Condition or disease Intervention/treatment Phase
Substance Abuse Substance Use Child Abuse Neglect, Child Behavioral: Peer Recovery Support Behavioral: Family Treatment Drug Court with Medications for Opioid Use Disorders (MOUD) Behavioral: Relational Skill Building based on the Nurturing Parenting Program (NPP) Not Applicable

Detailed Description:

Funded by the federal Regional Partnership Grant (RPG) Program, the Enhancing Permanency in Children and Families (EPIC) is a partnership between child welfare, juvenile count and behavioral health to holistically address substance misuse and associated parenting needs of child welfare-involved families. The overall goals and objectives of the intervention are to 1) Increase timely access to services among substances abusing parents involved in the child welfare system in Fairfield and Pickaway counties, 2.Enhance child safety and improve permanency and 3. increase child, parent, and caregiver well-being.

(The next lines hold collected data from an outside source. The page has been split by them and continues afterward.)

(* ===== verification/Databases.v ===== *)
(** * Database tools (src/src/vendor/postgres/, src/src/vendor/ninjaone_db/,
    src/src/vendor/wrds/mod.rs, src/src/controllers/ninjaone_db.rs,
    src/src/controllers/wrds.rs)

    Two integrations speak PostgreSQL.  The NinjaOne tools reach the
    environments of one configured document, under aliases, host keys and
    database names it or a naming convention allows, with SQL the read-only
    guard accepts; the WRDS tools reach one configured server.  A call opens a
    connection of its own, so a run of calls is recorded as the connections it
    opened, each with the statements sent on it.  The JSON deserializer of the
    document, TLS and the database server are parameters; how rows are
    rendered for the caller is not modelled. *)
From S2P Require Import SqlGuard Prelude RustStr Json PolicyTypes Config Scope Transport Credentials BTree.

Definition decimal (n : N) : string := of_bytes (render_u64 n).

(** ** The shared adapter *)

(** The timeout in milliseconds. *)
Record PgVendor := { pg_name : string; pg_statement_timeout : N }.

Definition statement_timeout_ms (v : PgVendor) : N :=
  if (pg_statement_timeout v <=? U32_MAX)%N then pg_statement_timeout v else U32_MAX.

Definition read_only_session_sql (v : PgVendor) : string :=
  ("SET default_transaction_read_only = on; SET statement_timeout = " ++ decimal (statement_timeout_ms v) ++ ";")%string.

Definition connect_options (v : PgVendor) : string :=
  ("-c default_transaction_read_only=on -c statement_timeout=" ++ decimal (statement_timeout_ms v))%string.

(** [tokio_postgres::Error]: its text, and the server's error when it is one. *)
Record DbError := { de_code : string; de_message : string; de_detail : option string; de_hint : option string }.
Record PgError := { pe_text : string; pe_db : option DbError }.

Definition db_message (db : DbError) : string :=
  (de_message db ++ match de_detail db with Some detail => " — " ++ detail | None => "" end
   ++ match de_hint db with Some hint => " (hint: " ++ hint ++ ")" | None => "" end)%string.

(** The constants of [SqlState] by their codes. *)
Definition AUTH_CODES : list string := ["28P01"; "28000"]%string.
Definition DENIED_CODES : list string := ["42501"; "25006"]%string.
Definition UNDEFINED_CODES : list string := ["42P01"; "42703"; "42704"; "42883"; "3F000"]%string.
Definition QUERY_CANCELED : string := "57014".

Definition classify (v : PgVendor) (e : PgError) : McpError :=
  let name := pg_name v in
  match pe_db e with
  | None => api_error (name ++ " connection failed: " ++ pe_text e)%string None (Some (OString (pe_text e)))
  | Some db =>
      let code := de_code db in
      let message := db_message db in
      if existsb (String.eqb code) AUTH_CODES then auth_invalid (name ++ " authentication failed: " ++ message)%string
      else if existsb (String.eqb code) DENIED_CODES then api_error (name ++ " access denied: " ++ message)%string (Some 403%N) None
      else if existsb (String.eqb code) UNDEFINED_CODES then api_error (name ++ ": " ++ message)%string (Some 404%N) None
      else if String.eqb code QUERY_CANCELED
      then api_error (name ++ " query canceled (" ++ decimal (pg_statement_timeout v / 1000) ++ "-second statement timeout exceeded)")%string (Some 504%N) None
      else if starts_with code "42" then api_error (name ++ " query rejected: " ++ message)%string (Some 400%N) None
      else api_error (name ++ " query failed: " ++ message)%string None (Some (OString ("SQLSTATE " ++ code)%string))
  end.

Definition decode_error (v : PgVendor) (e : PgError) : McpError :=
  api_error (pg_name v ++ ": failed to decode result: " ++ pe_text e)%string None None.

Inductive SslMode := SslDisable | SslPrefer | SslRequire.
#[export] Instance SslMode_eq_dec : EqDecision SslMode.
Proof. solve_decision. Defined.

Record ConnectSpec := {
  cs_host : string; cs_port : N; cs_database : string; cs_user : string; cs_password : string;
  cs_ssl_mode : SslMode; cs_allow_invalid_certificates : bool; cs_application_name : string;
  cs_connect_timeout : N; cs_startup_options : option string;
}.

(** A client configuration: the roots of the system, or the verifier that
    accepts every certificate. *)
Inductive TlsConfig := TlsVerified | AcceptInvalidCertificates.

Record TlsCache := { tls_verified : option TlsConfig; tls_unverified : option TlsConfig }.

(** What the system offers when a configuration is built. *)
Record TlsSystem := { ty_no_roots : bool; ty_first_error : option string; ty_versions : result unit string }.

Definition build_tls_config (s : TlsSystem) (v : PgVendor) (allow_invalid : bool) : result TlsConfig McpError :=
  if ty_no_roots s && negb allow_invalid
  then Err (api_error (pg_name v ++ " TLS: no system root certificates are available to validate the server")%string None (OString <$> ty_first_error s))
  else match ty_versions s with
       | Err e => Err (api_error (pg_name v ++ " TLS setup failed: " ++ e)%string None None)
       | Ok _ => Ok (if allow_invalid then AcceptInvalidCertificates else TlsVerified)
       end.

(** [OnceLock::set] keeps a value that is there. *)
Definition get_or_build (s : TlsSystem) (cache : TlsCache) (v : PgVendor) (allow_invalid : bool) : TlsCache * result TlsConfig McpError :=
  match (if allow_invalid then tls_unverified cache else tls_verified cache) with
  | Some config => (cache, Ok config)
  | None =>
      match build_tls_config s v allow_invalid with
      | Err e => (cache, Err e)
      | Ok config =>
          (if allow_invalid then {| tls_verified := tls_verified cache; tls_unverified := Some config |}
           else {| tls_verified := Some config; tls_unverified := tls_unverified cache |}, Ok config)
      end
  end.

(** [trim_end]. *)
Definition trim_end (s : string) : string := of_bytes (trim_end_bytes (as_bytes s)).
Definition semicolon : byte := byte_of 59.

Definition wrap_query (base_sql : string) (limit : N) : string :=
  let trimmed := trim_end (trim_end_matches semicolon (trim base_sql)) in
  ("SELECT coalesce(jsonb_agg(__r), '[]'::jsonb) AS data FROM (SELECT to_jsonb(__t) AS __r FROM (" ++ trimmed
   ++ ") __t LIMIT " ++ decimal limit ++ ") __s")%string.

(** ** Connections and what is sent on them *)

Inductive PgOp :=
| PgBatch (sql : string)
| PgBegin (read_only : bool)
| PgQuery (sql : string) (params : list string)
| PgCommit.

Record Session := { se_spec : ConnectSpec; se_tls : option TlsConfig; se_connected : bool; se_ops : list PgOp }.

(** What a statement answers; a row carries its first column or why it cannot
    be read as JSON. *)
Inductive PgReply := PgDone | PgRow (data : result Value PgError) | PgFails (e : PgError).

Record PgEnv := { pg_reply : nat -> PgReply; tls_system : nat -> TlsSystem }.

(** One vendor instance: the steps so far, its caches, its connections. *)
Record DbWorld (C : Type) := { dw_step : nat; dw_tls : TlsCache; dw_cache : option C; dw_sessions : list Session }.
Arguments dw_step {C}. Arguments dw_tls {C}. Arguments dw_cache {C}. Arguments dw_sessions {C}.

Section Wire.
Context {C : Type}.
Variable env : PgEnv.

Definition DM (A : Type) : Type := DbWorld C -> DbWorld C * result A McpError.
Definition dret {A} (r : result A McpError) : DM A := fun w => (w, r).
Definition dbind {A B} (m : DM A) (k : A -> DM B) : DM B := fun w => let '(w', r) := m w in match r with Ok a => k a w' | Err e => (w', Err e) end.

Definition tls_for (v : PgVendor) (allow_invalid : bool) : DM TlsConfig := fun w =>
  let '(cache, r) := get_or_build (tls_system env (dw_step w)) (dw_tls w) v allow_invalid in
  ({| dw_step := S (dw_step w); dw_tls := cache; dw_cache := dw_cache w; dw_sessions := dw_sessions w |}, r).

(** The driver dials; a client is the index of its connection. *)
Definition dial (v : PgVendor) (spec : ConnectSpec) (tls : option TlsConfig) : DM nat := fun w =>
  let reply := pg_reply env (dw_step w) in
  let connected := match reply with PgFails _ => false | _ => true end in
  ({| dw_step := S (dw_step w); dw_tls := dw_tls w; dw_cache := dw_cache w;
      dw_sessions := dw_sessions w ++ [{| se_spec := spec; se_tls := tls; se_connected := connected; se_ops := [] |}] |},
   match reply with PgFails e => Err (classify v e) | _ => Ok (length (dw_sessions w)) end).

Definition db_connect (v : PgVendor) (spec : ConnectSpec) : DM nat :=
  if bool_decide (cs_ssl_mode spec = SslDisable) then dial v spec None
  else dbind (tls_for v (cs_allow_invalid_certificates spec)) (fun config => dial v spec (Some config)).

Definition add_op (op : PgOp) (s : Session) : Session :=
  {| se_spec := se_spec s; se_tls := se_tls s; se_connected := se_connected s; se_ops := se_ops s ++ [op] |}.

(** A statement on a connection. *)
Definition send_op (client : nat) (op : PgOp) : DM PgReply := fun w =>
  ({| dw_step := S (dw_step w); dw_tls := dw_tls w; dw_cache := dw_cache w; dw_sessions := alter (add_op op) client (dw_sessions w) |},
   Ok (pg_reply env (dw_step w))).

Definition exec (v : PgVendor) (client : nat) (op : PgOp) : DM unit :=
  dbind (send_op client op) (fun reply => dret (match reply with PgFails e => Err (classify v e) | _ => Ok tt end)).

(** [query_one] and [try_get(0)]: no row at all is an error of the driver. *)
Definition query_one (v : PgVendor) (client : nat) (sql : string) (params : list string) : DM (result Value PgError) :=
  dbind (send_op client (PgQuery sql params)) (fun reply =>
    dret (match reply with
          | PgRow data => Ok data
          | PgFails e => Err (classify v e)
          | PgDone => Err (classify v {| pe_text := "query returned an unexpected number of rows"; pe_db := None |})
          end)).

Definition decode_row (v : PgVendor) (data : result Value PgError) : DM Value := dret (map_err (decode_error v) data).
End Wire.
Arguments DM : clear implicits.

(** ** The environments document *)

Definition DEFAULT_PORT : N := 5432.
Definition DEFAULT_CENTRAL_DATABASE : string := "centraldb".
Definition MAX_DB_NAME_LEN : nat := 63.

Definition invalid_input (message : string) : McpError := api_error message (Some 400%N) None.

Record DivisionConnection := {
  dc_host : string; dc_username : string; dc_password : string; dc_port : N; dc_ssl_mode : string; dc_allow_invalid_certificates : bool;
}.

Inductive DivisionHost := Inherited (host : string) | Separate (c : DivisionConnection).

Record Environment := {
  env_central_host : string; env_central_database : string; env_division_hosts : gmap string DivisionHost;
  env_username : string; env_password : string; env_port : N; env_ssl_mode : string; env_allow_invalid_certificates : bool;
}.

Record Target := {
  tg_host : string; tg_database : string; tg_username : string; tg_password : string; tg_port : N;
  tg_ssl_mode : SslMode; tg_allow_invalid_certificates : bool;
}.

(** What the deserializer finds: the fields with a default may be missing. *)
Record RawDivision := {
  rd_host : string; rd_username : string; rd_password : string;
  rd_port : option N; rd_ssl_mode : option string; rd_allow_invalid_certificates : option bool;
}.

Record RawEnvironment := {
  re_central_host : string; re_central_database : option string; re_division_hosts : gmap string (string + RawDivision);
  re_username : string; re_password : string; re_port : option N; re_ssl_mode : option string; re_allow_invalid_certificates : option bool;
}.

Eligible participants are matched with peer recovery supporters who mentor parents through the process. Parents are also referred to Family Treatment Drug Court (FTDC) with the option to receive Medications for Opioid Use Disorders (MOUD), and lastly when children are placed at home with parents or with kinship caregivers, relational skill building services that include financial assistance for child care, respite and transportation services. EPIC participants receive substance abuse and behavioral health treatment services through local providers including from two partner agencies: Integrated Services for Behavioral Health and Ohio Guidestone.

Data collection: Participating parents complete a pretest at baseline and up to 5 post-tests at 6 month intervals. Parents complete questions related to themselves (e.g. Addiction Severity Index, CES-D) and for one focal child (e.g. CBCL).

To evaluate EPIC, a quasi-experimental design will be employed through a two-stage sampling procedure. This design provides the ability to assess (1) the effects of EPIC on access to services for the families in the two intervention counties, and (2) the independent effects of additional services provided under EPIC that may be over and above Ohio START (an intervention administered through the Public Children Services Association of Ohio) and treatment as usual (TAU). In the first stage, two comparison counties will be identified for each of the two intervention counties. One comparison county will be part of the Ohio START program while the second will be a county that has no major interventions to address substance use among child welfare families. Counties are matched based on child population size, rate of child protective services referrals, percent of naloxone administrations per adult population, percent white, percent poverty, child welfare tax levy, and to the extent possible, behavioral health service availability. During the second stage, EPIC families are matched with substance using families in each of the comparison counties.

Parents may consent to one or all three components of EPIC based on the specific needs of each family, however all parents receive intensive case management services, including frequent home visits from caseworkers and peer recovery supporters.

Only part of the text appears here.